New regulations requiring public notification of sewage discharges into waterbodies

The Baker-Polito Administration announced final regulations establishing rules and procedures requiring permittees to notify the public of untreated or partially treated wastewater, including discharges caused by weather events, into the Commonwealth’s surface waters. Discharges of this nature can have negative health impacts and these new rules will ensure that the public has the most up-to-date information on water quality.

“Our Administration continues to take significant steps to implement these new public notification regulations to ensure both greater transparency and awareness of when discharges into local waterbodies occur,” said Governor Charlie Baker. “Importantly, Massachusetts residents will now know in a timely fashion when water quality is impacted and potentially unsafe to use, providing the Commonwealth with an important tool to protect public health.”

“With aging infrastructure, discharges of untreated and partially treated sewage into the Commonwealth’s waterways continues to be a significant challenge for many of the state’s cities and towns,” said Lieutenant Governor Karyn Polito. “With these new regulations, public awareness will be further raised as we work with our local partners to address infrastructure improvements.”

Notifications must be issued within two hours of the discovery of the discharge to specific local, state, and federal government agencies, as well as to any individual who has subscribed to receive such notifications.
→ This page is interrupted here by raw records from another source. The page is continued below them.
(* ===== verification/Netserver.v ===== *)
(** * NetserverInstruct: requests of the network server

    src/lib_app/robot_schedule/schedule/NetserverInstruct.cpp: cleaning
    commands, state queries and the pose history of the robot. *)

From S2P Require Import Prelude Float Json DeviceStates DataModel World SensorData.
From Corelib Require Import SpecFloat.
From stdpp Require Import pretty.
From Stdlib Require Import QArith_base.
#[local] Open Scope Z_scope.

Definition broadcast (ty : string) (body : list (string * json)) : M unit :=
  emit (EvDp "DP_SCHEDULE_BROADCAST" (request ty body)).
Definition jdouble (x : spec_float) : json := JReal (f_to_Q x).

(** ** The pose history *)

(** double(v)/50 *)
Definition div50 (v : Z) : spec_float := f_div binary64 (f_of_Z binary64 v) (f_of_Z binary64 50).

Definition push_pose (p : robot_pose) (v : list robot_pose) : list robot_pose :=
  (if decide (10000 < Z.of_nat (length v)) then tail v else v) ++ [p].

(** The negation of the smallest int overflows. *)
Definition pose_down_net (x y yam : Z) : M unit :=
  when (bool_decide (x = minInt)) (undefined UB_SignedOverflow);;
  modify (with_poses (push_pose (mkPose (div50 y) (div50 (- x)) (Z.quot yam 1000)))).

Definition pose_pair (p : robot_pose) : json := JArr [jdouble (pose_x p); jdouble (pose_y p)].
Definition pose_triple (p : robot_pose) : json :=
  JArr [jdouble (pose_x p); jdouble (pose_y p); JInt (pose_yam p)].

Definition send_robot_pose : M unit :=
  v ← gets pose_vector;
  match last v with
  | None => mret tt
  | Some p => broadcast "robot_device_pose"
      [("clean_robot_pos", pose_triple p); ("charge_base_pos", JArr [JInt 0; JInt 0])]
  end.

Section netserver.
Context `{Env}.

Definition send_clean_area : M unit :=
  m ← ask_MState;
  when (bool_decide (m = ESTATE_CLEAN)) (
    broadcast "update_clean_area_cfg"
      [("area", JReal get_clean_area); ("time", JInt get_clean_time)]).

(** "%d-%d-%d %d:%d" of a DayTime object that was never filled, into 24 bytes. *)
Definition log_start_time (t : DayTime) : string :=
  String.substring 0 23
    (pretty (time_year t) +:+ "-" +:+ pretty (time_mon t) +:+ "-" +:+ pretty (time_wday t)
     +:+ " " +:+ pretty (time_hour t) +:+ ":" +:+ pretty (time_min t)).

(** The members of the "log" object. *)
Definition clean_log_body (v : list robot_pose) (s : CRobotSchedule) : list (string * json) :=
  (if decide (v = []) then [] else [("clean_trail", JArr (pose_pair <$> v))]) ++
  [("map_id", JInt 1);
   ("clean_start_time", JStr (log_start_time garbage_time));
   ("map_info_path", JStr "/userdata/map/housemap_info.txt");
   ("map_data_path", JStr "/userdata/map/housemap.txt");
   ("clean_area", JReal get_clean_area);
   ("clean_time", JInt get_clean_time);
   ("clean_type", JInt (clean_type s));
   ("clean_result", JInt (clean_result s))].

Definition send_clean_log : M unit :=
  v ← gets pose_vector;
  s ← gets sched;
  broadcast "clean_log" [("log", JObj (clean_log_body v s))].
End netserver.

(** ** Commands *)

Definition netserverIntergrationHandle (job_cmd : EJobCommand) (m_state : E_MASTER_STATE)
    (play_voice : string) : M unit :=
  do_setJobCommand job_cmd;; do_setMState m_state;; set_voice_play play_voice;; sendState.

(** pause_clean and continue_clean, by device state. *)
Definition pause_target (m : E_MASTER_STATE) : option E_MASTER_STATE :=
  match m with
  | ESTATE_CLEAN => Some ESTATE_PAUSE_CLEAN
  | ESTATE_FAST_BUILD_MAP => Some ESTATE_PAUSE_FAST_BUILD_MAP
  | ESTATE_BACK_CHARGE => Some ESTATE_CHAGRE_PAUSE
  | ESTATE_BACK_WASH => Some ESTATE_WASH_PAUSE
  | _ => None
  end.
Definition continue_target (m : E_MASTER_STATE) : option E_MASTER_STATE :=
  match m with
  | ESTATE_PAUSE_CLEAN => Some ESTATE_CLEAN
  | ESTATE_PAUSE_FAST_BUILD_MAP => Some ESTATE_FAST_BUILD_MAP
  | ESTATE_CHAGRE_PAUSE => Some ESTATE_BACK_CHARGE
  | ESTATE_WASH_PAUSE => Some ESTATE_BACK_WASH
  | _ => None
  end.

Definition pause_clean : M unit :=
  m ← ask_MState;
  match pause_target m with
  | Some s => pause_work;; netserverIntergrationHandle EJOB_PAUSE_CLEAN s "Q007"
  | None => mret tt
  end.

Definition continue_clean : M unit :=
  m ← ask_MState;
  match continue_target m with
  | Some s => resume_work;; netserverIntergrationHandle EJOB_RESUME_CLEAN s "Q008"
  | None => mret tt
  end.

Definition stop_clean : M unit :=
  interrupt_work;; do_setJobCommand EJOB_STOP_CLEAN;; do_setMState ESTATE_IDLE;; sendState.

Definition zoning_clean (jreq : json) : M unit :=
  body ← lift (jkey jreq "body");
  areas ← lift (jkey body "extra_areas");
  mode ← lift (JV_TO_INT areas "mode" 0);
  match mode with
  | 1 => do_setJobCommand EJOB_LOCAL_CLEAN
  | 2 => do_setJobCommand EJOB_ZONE_CLEAN
  | 3 => do_setJobCommand EJOB_POINT_CLEAN
  | _ => mret tt
  end.

Definition body_int (jreq : json) (k : string) : M Z :=
  body ← lift (jkey jreq "body"); lift (JV_TO_INT body k 0).

Definition set_wifi_state (jreq : json) : M unit :=
  wifi_state ← body_int jreq "wifi_state";
  when (bool_decide (wifi_state = 1 ∨ wifi_state = 0)) (setnetWorkValue wifi_state).

(** The ifs on the request type, in source order; clear_robot_traj with an
    empty history is the early return. *)
Definition work_handle (netype : string) (jreq : json) : M bool :=
  when (bool_decide (netype = "fast_build_map")) (do_setJobCommand EJOB_FAST_BUILD_MAP);;
  when (bool_decide (netype = "recharge")) (do_setJobCommand EJOB_BACK_CHARGE);;
  when (bool_decide (netype = "start_clean")) (do_setJobCommand EJOB_GLOBAL_CLEAN);;
  when (bool_decide (netype = "zoning_clean")) (zoning_clean jreq);;
  when (bool_decide (netype = "pause_clean")) pause_clean;;
  when (bool_decide (netype = "continue_clean")) continue_clean;;
  when (bool_decide (netype = "stop_clean")) stop_clean;;
  (* select_map only fills a local structure *)
  when (bool_decide (netype = "select_map")) (_ ← body_int jreq "map_id"; mret tt);;
  v ← gets pose_vector;
  if bool_decide (netype = "clear_robot_traj" ∧ v = []) then mret false
  else
    when (bool_decide (netype = "clear_robot_traj")) (modify (with_poses (λ _, [])));;
    when (bool_decide (netype = "set_wifi_state")) (set_wifi_state jreq);;
    mret true.

(** ** Queries: the members workstate_handle stores in its jres argument *)

(** for (; start_pos < pose_vector.size(); start_pos++): the comparison is
    unsigned, so a negative start selects nothing. *)
Definition trail_from (start_pos : Z) (v : list robot_pose) : list robot_pose :=
  if start_pos <? 0 then [] else drop (Z.to_nat start_pos) v.

Definition all_state (m : E_MASTER_STATE) (c : CLEAN_STATE) (v : list robot_pose)
    : list (string * json) :=
  [("current_map_id", JInt 1);
   ("device_state", JInt (master_code m));
   ("clean_state", JInt (clean_code c));
   ("clean_area", JInt 122);
   ("clean_time", JInt 21);
   ("self_clean_progress", JInt 0);
   ("clean_robot_pos", match last v with
                       | None => JArr [JInt 1; JInt 2; JInt 3]
                       | Some p => pose_triple p
                       end);
   ("charge_base_pos", JArr [JInt 0; JInt 1])].

(** jres stays null when the type is none of these. *)
Definition workstate_handle (state_type : string) (jreq : json) : M json :=
  v ← gets pose_vector;
  m ← ask_MState;
  c ← ask_CleanState;
  if bool_decide (state_type = "read_current_map") then
    mret (JObj [("map_id", JInt 1);
                ("map_info_path", JStr "/userdata/map/housemap_info.txt");
                ("map_data_path", JStr "/userdata/map/housemap.txt")])
  else if bool_decide (state_type = "get_all_state") then mret (JObj (all_state m c v))
  else if bool_decide (state_type = "get_robot_traj") then
    mret (if decide (v = []) then JNull
          else JObj [("robot_traj", JArr (pose_triple <$> v))])
  else if bool_decide (state_type = "update_clean_trail") then
    start_pos ← body_int jreq "start_pos";
    mret (JObj [("start_pos", JInt start_pos);
                ("clean_trail", JArr (pose_pair <$> trail_from start_pos v))])
  else mret JNull.

(** The reply is sent when the message is a request; a request that does not
    parse is dropped without one. *)
Definition OnDpNet_Message `{RealFormat} (method : string) (is_request : bool)
    (req_buffer : option json) : M (option json) :=
  if bool_decide (method = "DP_SCHEDULE_REQUEST") then
    match req_buffer with
    | None => mret None
    | Some jreq =>
        t ← lift (jkey jreq "type");
        _ ← work_handle (asString t) jreq;
        jres ← workstate_handle (asString t) jreq;
        mret (if is_request then Some (JObj [("body", jres); ("type", JStr (asString t))])
              else None)
    end
  else mret (if is_request then Some (JObj [("type", JStr "")]) else None).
The regulations also require notifications to be sent to the two largest news organizations that report on local news in nearby communities and be published on permittees’ websites. Follow-up reporting to MassDEP will be required monthly. Permittees with combined sewer overflows (CSOs) will also be required to maintain signage at public access points affected by CSO discharges. Furthermore, the regulations will also require municipal boards of health or health departments to issue public health warnings and post signage under certain circumstances.

“With the promulgation of these regulations, the Baker-Polito Administration is seeking to ensure the public will receive timely information related to pollution entering waterbodies,” said Energy and Environmental Affairs Secretary Kathleen Theoharides. “We appreciate the contributions of stakeholders who have advocated for the law and those who provided valuable input for the development of the regulations.”

“We are committed to protecting and improving Massachusetts’ water quality,” said Commissioner Martin Suuberg of the Massachusetts Department of Environmental Protection (MassDEP). “While we recognize there is more work to be done to achieve this goal, these regulations serve an important purpose of informing the public about potentially unsafe conditions while we work toward eliminating these risks for the future.”

MassDEP kicked off the regulation development process with stakeholder meetings in April 2021. The draft regulations went out for public comment in early October 2021, with two public hearings held in late October. The final regulations benefitted from extensive public comments from watershed advocacy organizations, municipal wastewater officials, and municipal health officials. For more information about the sewer discharge regulations, please visit MassDEP’s website.

“These regulations are the next step to protect people from sewage in rivers,” said State Senator Patricia Jehlen (D-Somerville). “Thanks to all those who have supported the bill through passage and now in providing comments. And thanks to MassDEP for listening and taking a comprehensive approach to public notification. I hope that increased awareness will encourage investment in our water infrastructure so we can get rid of sewage overflows.”

“I commend MassDEP for their collaboration in crafting these regulations to implement the Legislature’s sewage discharge notification law and for their diligent work to carry out the Legislature’s vision. I am very much looking forward to continuing this close collaboration,” said State Representative Linda Dean Campbell (D-Methuen), the lead House sponsor of this legislation. “My thanks also to the Massachusetts Rivers Alliance and the many environmental organizations for their continuous advocacy. Communities across the Commonwealth will be safer and healthier because of this law and these regulations, and we are already collaborating on the next steps to upgrade our infrastructure.”

MassDEP’s mission is to protect and enhance the Commonwealth’s natural resources – air, water and land – to provide for the health, safety and welfare of all people, and a clean and safe environment for future generations. In carrying out this mission, MassDEP commits to address and advance environmental justice and equity for all people of the Commonwealth, provide meaningful, inclusive opportunities for people to participate in agency decisions that affect their lives and ensure a diverse workforce that reflects the communities served by the agency.